> _Supplied material_:
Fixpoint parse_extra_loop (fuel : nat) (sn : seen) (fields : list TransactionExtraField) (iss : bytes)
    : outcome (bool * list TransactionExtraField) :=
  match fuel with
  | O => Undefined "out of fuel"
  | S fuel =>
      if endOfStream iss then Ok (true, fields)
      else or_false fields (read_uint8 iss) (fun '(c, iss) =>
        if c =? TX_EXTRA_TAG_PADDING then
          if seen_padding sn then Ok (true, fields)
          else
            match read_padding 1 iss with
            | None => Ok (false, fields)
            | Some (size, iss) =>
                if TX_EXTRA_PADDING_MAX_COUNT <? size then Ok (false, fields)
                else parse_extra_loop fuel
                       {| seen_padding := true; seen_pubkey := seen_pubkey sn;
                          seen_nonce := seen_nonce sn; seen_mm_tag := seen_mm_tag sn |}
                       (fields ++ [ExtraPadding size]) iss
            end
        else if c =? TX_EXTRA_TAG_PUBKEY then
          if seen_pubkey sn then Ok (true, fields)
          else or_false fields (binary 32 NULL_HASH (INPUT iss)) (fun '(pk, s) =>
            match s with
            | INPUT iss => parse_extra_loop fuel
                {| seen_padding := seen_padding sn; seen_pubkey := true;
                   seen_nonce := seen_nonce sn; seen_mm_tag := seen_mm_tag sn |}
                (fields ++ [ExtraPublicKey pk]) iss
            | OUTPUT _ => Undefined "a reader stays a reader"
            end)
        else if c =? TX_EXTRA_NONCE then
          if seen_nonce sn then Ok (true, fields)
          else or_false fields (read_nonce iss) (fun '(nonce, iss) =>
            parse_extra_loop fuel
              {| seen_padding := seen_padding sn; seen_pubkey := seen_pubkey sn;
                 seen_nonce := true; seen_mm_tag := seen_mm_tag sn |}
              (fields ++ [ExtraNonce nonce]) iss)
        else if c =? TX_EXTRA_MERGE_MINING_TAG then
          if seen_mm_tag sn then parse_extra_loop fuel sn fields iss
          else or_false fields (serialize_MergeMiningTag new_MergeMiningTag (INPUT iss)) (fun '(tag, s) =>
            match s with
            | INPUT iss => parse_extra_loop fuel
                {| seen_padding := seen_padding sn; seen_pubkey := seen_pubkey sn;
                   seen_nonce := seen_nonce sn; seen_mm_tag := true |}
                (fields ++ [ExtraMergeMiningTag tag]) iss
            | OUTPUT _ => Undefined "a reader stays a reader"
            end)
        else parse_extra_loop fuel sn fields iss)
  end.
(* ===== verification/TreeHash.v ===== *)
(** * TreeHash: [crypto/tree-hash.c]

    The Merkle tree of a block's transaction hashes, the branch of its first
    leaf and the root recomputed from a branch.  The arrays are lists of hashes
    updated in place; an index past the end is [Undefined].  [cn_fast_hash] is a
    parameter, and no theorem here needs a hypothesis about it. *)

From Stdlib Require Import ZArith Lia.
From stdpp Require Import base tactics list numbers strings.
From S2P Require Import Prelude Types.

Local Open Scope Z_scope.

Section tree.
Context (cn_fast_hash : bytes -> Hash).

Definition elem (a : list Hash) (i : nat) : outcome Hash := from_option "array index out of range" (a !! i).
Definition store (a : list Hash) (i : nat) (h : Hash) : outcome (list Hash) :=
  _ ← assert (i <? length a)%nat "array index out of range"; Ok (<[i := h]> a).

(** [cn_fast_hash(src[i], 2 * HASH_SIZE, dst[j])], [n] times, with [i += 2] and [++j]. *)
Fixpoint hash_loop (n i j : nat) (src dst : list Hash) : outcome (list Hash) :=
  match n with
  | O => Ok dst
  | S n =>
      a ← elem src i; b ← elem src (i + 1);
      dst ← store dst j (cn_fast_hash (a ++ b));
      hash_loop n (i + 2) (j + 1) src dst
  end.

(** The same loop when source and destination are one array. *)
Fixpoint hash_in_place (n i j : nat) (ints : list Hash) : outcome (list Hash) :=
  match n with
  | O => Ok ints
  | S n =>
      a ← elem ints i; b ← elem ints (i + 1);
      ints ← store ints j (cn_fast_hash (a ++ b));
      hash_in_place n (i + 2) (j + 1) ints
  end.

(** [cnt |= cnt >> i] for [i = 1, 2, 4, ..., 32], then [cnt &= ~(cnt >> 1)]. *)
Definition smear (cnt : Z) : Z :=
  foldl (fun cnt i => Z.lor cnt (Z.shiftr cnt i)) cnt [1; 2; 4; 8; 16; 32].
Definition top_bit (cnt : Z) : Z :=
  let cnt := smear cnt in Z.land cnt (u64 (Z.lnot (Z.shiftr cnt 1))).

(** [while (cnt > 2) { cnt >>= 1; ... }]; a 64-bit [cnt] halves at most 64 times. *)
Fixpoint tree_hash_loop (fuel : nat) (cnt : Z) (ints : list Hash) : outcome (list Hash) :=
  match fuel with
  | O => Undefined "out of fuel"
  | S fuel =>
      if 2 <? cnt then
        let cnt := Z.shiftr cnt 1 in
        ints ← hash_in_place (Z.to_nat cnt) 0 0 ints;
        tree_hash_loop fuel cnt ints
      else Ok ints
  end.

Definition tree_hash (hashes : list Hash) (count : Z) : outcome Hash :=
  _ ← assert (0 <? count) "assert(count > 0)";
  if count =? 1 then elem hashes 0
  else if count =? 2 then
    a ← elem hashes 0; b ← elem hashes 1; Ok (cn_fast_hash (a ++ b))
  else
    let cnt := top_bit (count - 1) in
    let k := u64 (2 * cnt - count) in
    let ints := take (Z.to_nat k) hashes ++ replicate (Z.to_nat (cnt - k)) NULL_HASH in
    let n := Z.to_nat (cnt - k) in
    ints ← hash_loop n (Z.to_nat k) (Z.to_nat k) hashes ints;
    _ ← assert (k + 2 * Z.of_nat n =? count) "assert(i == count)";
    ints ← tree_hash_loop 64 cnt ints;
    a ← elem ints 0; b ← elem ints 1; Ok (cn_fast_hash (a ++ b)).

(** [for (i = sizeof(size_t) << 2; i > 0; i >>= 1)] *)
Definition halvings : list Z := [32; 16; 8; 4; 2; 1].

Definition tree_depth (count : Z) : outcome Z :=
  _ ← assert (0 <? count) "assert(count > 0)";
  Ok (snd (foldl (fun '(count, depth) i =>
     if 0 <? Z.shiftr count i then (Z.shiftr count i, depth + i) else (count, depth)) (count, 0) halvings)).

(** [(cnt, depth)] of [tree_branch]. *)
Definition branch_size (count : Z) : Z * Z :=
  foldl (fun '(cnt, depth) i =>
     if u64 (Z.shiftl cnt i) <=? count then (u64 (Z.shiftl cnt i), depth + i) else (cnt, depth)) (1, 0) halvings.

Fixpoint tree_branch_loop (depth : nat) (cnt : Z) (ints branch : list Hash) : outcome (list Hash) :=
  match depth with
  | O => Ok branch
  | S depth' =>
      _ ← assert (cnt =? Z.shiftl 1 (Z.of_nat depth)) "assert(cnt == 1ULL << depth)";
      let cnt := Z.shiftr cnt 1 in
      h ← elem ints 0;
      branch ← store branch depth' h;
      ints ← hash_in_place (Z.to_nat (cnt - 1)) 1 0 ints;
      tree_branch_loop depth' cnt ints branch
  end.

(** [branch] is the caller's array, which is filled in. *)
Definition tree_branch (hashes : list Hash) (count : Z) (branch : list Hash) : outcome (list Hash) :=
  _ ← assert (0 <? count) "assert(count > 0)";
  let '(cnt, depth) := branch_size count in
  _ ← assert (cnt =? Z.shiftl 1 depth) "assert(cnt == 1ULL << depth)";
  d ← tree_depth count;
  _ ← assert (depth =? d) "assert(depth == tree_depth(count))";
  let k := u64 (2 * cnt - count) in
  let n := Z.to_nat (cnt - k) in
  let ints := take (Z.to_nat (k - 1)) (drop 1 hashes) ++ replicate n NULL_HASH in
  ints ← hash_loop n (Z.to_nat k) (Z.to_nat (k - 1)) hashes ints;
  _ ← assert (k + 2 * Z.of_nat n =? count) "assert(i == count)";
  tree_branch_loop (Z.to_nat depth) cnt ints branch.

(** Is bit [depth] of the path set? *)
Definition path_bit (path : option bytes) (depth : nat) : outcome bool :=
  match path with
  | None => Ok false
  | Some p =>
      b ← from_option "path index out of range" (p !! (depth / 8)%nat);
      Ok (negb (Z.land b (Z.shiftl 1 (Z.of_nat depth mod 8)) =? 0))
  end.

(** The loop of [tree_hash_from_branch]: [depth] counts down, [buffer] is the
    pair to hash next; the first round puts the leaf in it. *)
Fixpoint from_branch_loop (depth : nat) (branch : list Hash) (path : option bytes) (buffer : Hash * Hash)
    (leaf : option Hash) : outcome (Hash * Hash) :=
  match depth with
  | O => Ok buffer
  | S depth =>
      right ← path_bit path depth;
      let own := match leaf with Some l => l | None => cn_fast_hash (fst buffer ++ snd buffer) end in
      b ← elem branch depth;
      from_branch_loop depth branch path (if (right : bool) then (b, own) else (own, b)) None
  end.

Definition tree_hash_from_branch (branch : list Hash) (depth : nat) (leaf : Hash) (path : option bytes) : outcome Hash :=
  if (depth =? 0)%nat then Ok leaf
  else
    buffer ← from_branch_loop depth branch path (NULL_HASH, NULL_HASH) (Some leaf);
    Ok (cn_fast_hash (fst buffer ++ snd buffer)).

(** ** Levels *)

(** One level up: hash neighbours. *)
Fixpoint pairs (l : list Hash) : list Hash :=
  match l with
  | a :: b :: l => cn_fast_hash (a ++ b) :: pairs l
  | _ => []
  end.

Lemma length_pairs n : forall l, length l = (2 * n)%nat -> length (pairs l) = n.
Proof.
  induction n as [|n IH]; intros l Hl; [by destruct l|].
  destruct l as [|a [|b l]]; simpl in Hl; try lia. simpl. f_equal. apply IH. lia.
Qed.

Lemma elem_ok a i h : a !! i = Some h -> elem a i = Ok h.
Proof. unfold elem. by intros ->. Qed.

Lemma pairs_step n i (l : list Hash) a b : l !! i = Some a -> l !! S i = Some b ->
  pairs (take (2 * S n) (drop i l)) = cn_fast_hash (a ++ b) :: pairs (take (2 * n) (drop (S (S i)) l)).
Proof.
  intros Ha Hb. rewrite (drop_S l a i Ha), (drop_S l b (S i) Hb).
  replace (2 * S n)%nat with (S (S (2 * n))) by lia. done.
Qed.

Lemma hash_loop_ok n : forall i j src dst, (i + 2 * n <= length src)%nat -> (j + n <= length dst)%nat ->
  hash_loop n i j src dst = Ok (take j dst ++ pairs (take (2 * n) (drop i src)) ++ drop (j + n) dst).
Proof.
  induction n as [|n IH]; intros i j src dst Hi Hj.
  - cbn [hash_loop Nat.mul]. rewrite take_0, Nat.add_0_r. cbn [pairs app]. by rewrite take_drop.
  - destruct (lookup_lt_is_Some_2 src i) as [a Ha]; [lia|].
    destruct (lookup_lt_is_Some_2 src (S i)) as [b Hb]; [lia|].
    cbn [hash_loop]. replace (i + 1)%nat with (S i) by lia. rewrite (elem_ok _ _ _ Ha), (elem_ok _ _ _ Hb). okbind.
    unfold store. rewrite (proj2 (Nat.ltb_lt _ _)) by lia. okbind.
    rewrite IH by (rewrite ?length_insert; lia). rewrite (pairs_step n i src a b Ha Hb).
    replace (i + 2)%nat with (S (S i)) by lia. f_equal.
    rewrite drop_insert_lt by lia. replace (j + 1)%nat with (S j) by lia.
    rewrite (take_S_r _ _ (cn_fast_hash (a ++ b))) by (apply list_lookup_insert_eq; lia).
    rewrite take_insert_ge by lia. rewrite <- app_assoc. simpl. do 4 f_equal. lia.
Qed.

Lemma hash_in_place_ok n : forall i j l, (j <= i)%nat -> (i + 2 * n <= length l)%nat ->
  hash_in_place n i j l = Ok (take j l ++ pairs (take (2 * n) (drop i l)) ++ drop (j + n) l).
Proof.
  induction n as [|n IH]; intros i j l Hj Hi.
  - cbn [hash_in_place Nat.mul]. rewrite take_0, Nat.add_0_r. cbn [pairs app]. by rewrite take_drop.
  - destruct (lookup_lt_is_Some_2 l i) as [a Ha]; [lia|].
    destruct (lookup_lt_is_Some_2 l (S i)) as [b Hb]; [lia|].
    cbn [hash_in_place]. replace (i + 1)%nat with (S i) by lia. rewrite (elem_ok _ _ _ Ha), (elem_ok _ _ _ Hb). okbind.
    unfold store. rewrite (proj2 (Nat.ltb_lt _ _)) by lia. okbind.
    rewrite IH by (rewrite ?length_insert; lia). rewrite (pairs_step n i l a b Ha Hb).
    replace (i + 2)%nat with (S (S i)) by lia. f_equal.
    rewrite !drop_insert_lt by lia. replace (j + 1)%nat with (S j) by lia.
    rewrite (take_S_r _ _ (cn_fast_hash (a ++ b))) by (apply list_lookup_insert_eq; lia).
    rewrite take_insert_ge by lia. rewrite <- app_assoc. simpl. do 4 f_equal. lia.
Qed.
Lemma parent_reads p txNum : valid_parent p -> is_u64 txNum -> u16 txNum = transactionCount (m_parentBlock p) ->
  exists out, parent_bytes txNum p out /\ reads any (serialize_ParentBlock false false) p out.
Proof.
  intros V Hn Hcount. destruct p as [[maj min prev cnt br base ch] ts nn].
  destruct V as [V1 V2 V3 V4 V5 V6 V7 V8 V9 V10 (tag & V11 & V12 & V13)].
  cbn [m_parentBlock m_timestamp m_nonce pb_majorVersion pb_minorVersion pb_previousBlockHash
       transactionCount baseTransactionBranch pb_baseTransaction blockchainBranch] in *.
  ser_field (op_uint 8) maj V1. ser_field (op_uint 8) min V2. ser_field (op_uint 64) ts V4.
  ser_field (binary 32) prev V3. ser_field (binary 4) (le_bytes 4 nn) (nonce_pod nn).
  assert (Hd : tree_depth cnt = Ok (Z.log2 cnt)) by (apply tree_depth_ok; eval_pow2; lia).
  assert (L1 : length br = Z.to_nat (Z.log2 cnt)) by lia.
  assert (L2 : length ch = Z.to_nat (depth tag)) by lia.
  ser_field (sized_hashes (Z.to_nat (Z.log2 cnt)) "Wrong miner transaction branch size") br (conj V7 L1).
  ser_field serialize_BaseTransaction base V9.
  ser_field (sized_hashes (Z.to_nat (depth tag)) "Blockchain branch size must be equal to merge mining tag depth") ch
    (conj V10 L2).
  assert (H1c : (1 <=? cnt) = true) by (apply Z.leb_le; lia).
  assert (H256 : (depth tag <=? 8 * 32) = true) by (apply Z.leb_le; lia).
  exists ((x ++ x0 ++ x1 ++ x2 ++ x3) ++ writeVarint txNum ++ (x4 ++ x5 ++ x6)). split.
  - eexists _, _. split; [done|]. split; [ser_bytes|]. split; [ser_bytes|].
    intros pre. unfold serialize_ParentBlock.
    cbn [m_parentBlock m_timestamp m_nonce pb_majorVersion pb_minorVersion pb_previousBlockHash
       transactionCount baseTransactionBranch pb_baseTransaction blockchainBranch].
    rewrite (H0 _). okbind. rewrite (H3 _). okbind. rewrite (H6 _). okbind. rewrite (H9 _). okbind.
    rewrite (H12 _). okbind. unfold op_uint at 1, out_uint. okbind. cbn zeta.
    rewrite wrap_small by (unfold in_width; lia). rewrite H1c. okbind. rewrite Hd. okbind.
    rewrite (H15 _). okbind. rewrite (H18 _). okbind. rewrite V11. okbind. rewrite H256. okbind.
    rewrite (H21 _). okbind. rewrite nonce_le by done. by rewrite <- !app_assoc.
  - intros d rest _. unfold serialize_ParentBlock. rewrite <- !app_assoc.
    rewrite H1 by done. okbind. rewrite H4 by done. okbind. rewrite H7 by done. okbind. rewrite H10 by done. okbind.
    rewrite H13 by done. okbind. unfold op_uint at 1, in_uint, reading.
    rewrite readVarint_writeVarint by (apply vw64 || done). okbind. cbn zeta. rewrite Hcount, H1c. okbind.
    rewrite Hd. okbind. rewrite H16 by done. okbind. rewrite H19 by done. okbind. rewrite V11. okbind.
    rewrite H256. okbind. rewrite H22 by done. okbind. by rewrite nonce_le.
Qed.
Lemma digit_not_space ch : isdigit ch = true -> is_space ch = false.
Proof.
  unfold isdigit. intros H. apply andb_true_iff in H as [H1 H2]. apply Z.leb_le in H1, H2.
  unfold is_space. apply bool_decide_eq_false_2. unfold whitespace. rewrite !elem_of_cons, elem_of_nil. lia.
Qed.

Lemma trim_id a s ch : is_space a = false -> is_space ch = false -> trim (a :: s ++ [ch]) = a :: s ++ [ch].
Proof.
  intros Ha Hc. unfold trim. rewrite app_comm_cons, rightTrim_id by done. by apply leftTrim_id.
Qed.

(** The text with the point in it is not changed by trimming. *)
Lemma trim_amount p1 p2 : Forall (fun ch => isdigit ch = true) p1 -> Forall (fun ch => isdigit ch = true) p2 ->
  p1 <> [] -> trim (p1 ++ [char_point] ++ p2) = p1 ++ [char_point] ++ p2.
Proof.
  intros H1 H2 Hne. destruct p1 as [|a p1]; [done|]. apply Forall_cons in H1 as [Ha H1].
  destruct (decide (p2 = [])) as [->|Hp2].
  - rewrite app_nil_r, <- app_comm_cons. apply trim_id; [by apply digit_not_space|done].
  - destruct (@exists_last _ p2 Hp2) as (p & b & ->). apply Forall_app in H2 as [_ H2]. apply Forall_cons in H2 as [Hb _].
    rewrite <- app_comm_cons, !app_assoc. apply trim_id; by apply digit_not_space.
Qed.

> _What you are asked to do_: The required output is the set of lines from the first line of the data through the line that contains "else or_false fields (binary", transcribed exactly.

> _Your response_:
Fixpoint parse_extra_loop (fuel : nat) (sn : seen) (fields : list TransactionExtraField) (iss : bytes)
    : outcome (bool * list TransactionExtraField) :=
  match fuel with
  | O => Undefined "out of fuel"
  | S fuel =>
      if endOfStream iss then Ok (true, fields)
      else or_false fields (read_uint8 iss) (fun '(c, iss) =>
        if c =? TX_EXTRA_TAG_PADDING then
          if seen_padding sn then Ok (true, fields)
          else
            match read_padding 1 iss with
            | None => Ok (false, fields)
            | Some (size, iss) =>
                if TX_EXTRA_PADDING_MAX_COUNT <? size then Ok (false, fields)
                else parse_extra_loop fuel
                       {| seen_padding := true; seen_pubkey := seen_pubkey sn;
                          seen_nonce := seen_nonce sn; seen_mm_tag := seen_mm_tag sn |}
                       (fields ++ [ExtraPadding size]) iss
            end
        else if c =? TX_EXTRA_TAG_PUBKEY then
          if seen_pubkey sn then Ok (true, fields)
          else or_false fields (binary 32 NULL_HASH (INPUT iss)) (fun '(pk, s) =>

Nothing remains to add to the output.